**THE PROBLEM**
Transcribe every record that appears below, exactly and in full.

**DATA SHOWN**
Definition note_on (ch note vel tick : Z) (L : Lanes) : Lanes :=
  let channel_on_notes := default [] (on_notes L !! ch) in
  let event := mkChartEvent (note_on_msg ch note vel) tick (tick + ticks_gap) (-1) (-1) in
  let a := length (notes L) in
  match find_free_slot (notes L) ticks_gap note tick channel_on_notes 0 with
  | Some (i, b, e_) =>
      let cut e := set_usec_end_abs (usec_end_abs e_)
                     (set_tick_end_abs (tick_end_abs e_) e) in
      mkLanes (alter cut b (notes L) ++ [event])
        (<[ch := <[i := a]> channel_on_notes]> (on_notes L))
        (if is_long_note NOTE_SYMBOL || bool_decide (i = 0%nat)
         then append_to_lane (ch, i) a (note_events L) else note_events L)
  | None =>
      let polypos := length channel_on_notes in
      mkLanes (notes L ++ [event])
        (<[ch := if is_long_note NOTE_SYMBOL
                 then channel_on_notes ++ [a] else channel_on_notes]> (on_notes L))
        (if is_long_note NOTE_SYMBOL || bool_decide (polypos = 0%nat)
         then append_to_lane (ch, polypos) a (note_events L) else note_events L)
  end.

(** [e.usec_end_abs == -1 and e.msg.note == msg.note] *)
Definition is_open_note (store : list ChartEvent) (note : Z) (b : nat) : bool :=
  match store !! b with
  | Some e => bool_decide (usec_end_abs e = -1 ∧ msg_note (msg e) = Some note)
  | None => false
  end.

Definition note_off (ch note tick : Z) (L : Lanes) : Lanes :=
  match on_notes L !! ch with
  | None => L
  | Some channel_on_notes =>
      match list_find (λ b, is_open_note (notes L) note b = true)
              (reverse channel_on_notes) with
      | Some (_, b) =>
          let close e := set_usec_end_abs (-2)
                           (set_tick_end_abs (Z.max (tick_abs e + ticks_gap) tick) e) in
          mkLanes (alter close b (notes L)) (on_notes L) (note_events L)
      | None => L
      end
  end.

(** One iteration of [for e in raw_note_events]. *)
Definition note_step (L : Lanes) (e : ChartEvent) : Lanes :=
  match msg e with
  | note_on_msg ch n v =>
      if decide (v > 0) then
        let L := note_on ch n v (tick_abs e) L in
        if is_long_note NOTE_SYMBOL then L else note_off ch n (tick_abs e) L
      else if is_long_note NOTE_SYMBOL then note_off ch n (tick_abs e) L
      else L
  | note_off_msg ch n v =>
      if is_long_note NOTE_SYMBOL then note_off ch n (tick_abs e) L else L
  | _ => L
  end.

Definition assign_lanes (raw_note_events : list ChartEvent) : Lanes :=
  foldl note_step no_lanes raw_note_events.





End Assign.



(** ** The per-lane pipeline of [main] *)





(** ** Balloon estimator *)




Section Balloons.

(** [math.pow], the C library's: taken as given. *)
Variable pow : float → float → float.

**TASK OUTPUT**
Definition note_on (ch note vel tick : Z) (L : Lanes) : Lanes :=
  let channel_on_notes := default [] (on_notes L !! ch) in
  let event := mkChartEvent (note_on_msg ch note vel) tick (tick + ticks_gap) (-1) (-1) in
  let a := length (notes L) in
  match find_free_slot (notes L) ticks_gap note tick channel_on_notes 0 with
  | Some (i, b, e_) =>
      let cut e := set_usec_end_abs (usec_end_abs e_)
                     (set_tick_end_abs (tick_end_abs e_) e) in
      mkLanes (alter cut b (notes L) ++ [event])
        (<[ch := <[i := a]> channel_on_notes]> (on_notes L))
        (if is_long_note NOTE_SYMBOL || bool_decide (i = 0%nat)
         then append_to_lane (ch, i) a (note_events L) else note_events L)
  | None =>
      let polypos := length channel_on_notes in
      mkLanes (notes L ++ [event])
        (<[ch := if is_long_note NOTE_SYMBOL
                 then channel_on_notes ++ [a] else channel_on_notes]> (on_notes L))
        (if is_long_note NOTE_SYMBOL || bool_decide (polypos = 0%nat)
         then append_to_lane (ch, polypos) a (note_events L) else note_events L)
  end.

(** [e.usec_end_abs == -1 and e.msg.note == msg.note] *)
Definition is_open_note (store : list ChartEvent) (note : Z) (b : nat) : bool :=
  match store !! b with
  | Some e => bool_decide (usec_end_abs e = -1 ∧ msg_note (msg e) = Some note)
  | None => false
  end.

Definition note_off (ch note tick : Z) (L : Lanes) : Lanes :=
  match on_notes L !! ch with
  | None => L
  | Some channel_on_notes =>
      match list_find (λ b, is_open_note (notes L) note b = true)
              (reverse channel_on_notes) with
      | Some (_, b) =>
          let close e := set_usec_end_abs (-2)
                           (set_tick_end_abs (Z.max (tick_abs e + ticks_gap) tick) e) in
          mkLanes (alter close b (notes L)) (on_notes L) (note_events L)
      | None => L
      end
  end.

(** One iteration of [for e in raw_note_events]. *)
Definition note_step (L : Lanes) (e : ChartEvent) : Lanes :=
  match msg e with
  | note_on_msg ch n v =>
      if decide (v > 0) then
        let L := note_on ch n v (tick_abs e) L in
        if is_long_note NOTE_SYMBOL then L else note_off ch n (tick_abs e) L
      else if is_long_note NOTE_SYMBOL then note_off ch n (tick_abs e) L
      else L
  | note_off_msg ch n v =>
      if is_long_note NOTE_SYMBOL then note_off ch n (tick_abs e) L else L
  | _ => L
  end.

Definition assign_lanes (raw_note_events : list ChartEvent) : Lanes :=
  foldl note_step no_lanes raw_note_events.





End Assign.



(** ** The per-lane pipeline of [main] *)





(** ** Balloon estimator *)




Section Balloons.

(** [math.pow], the C library's: taken as given. *)
Variable pow : float → float → float.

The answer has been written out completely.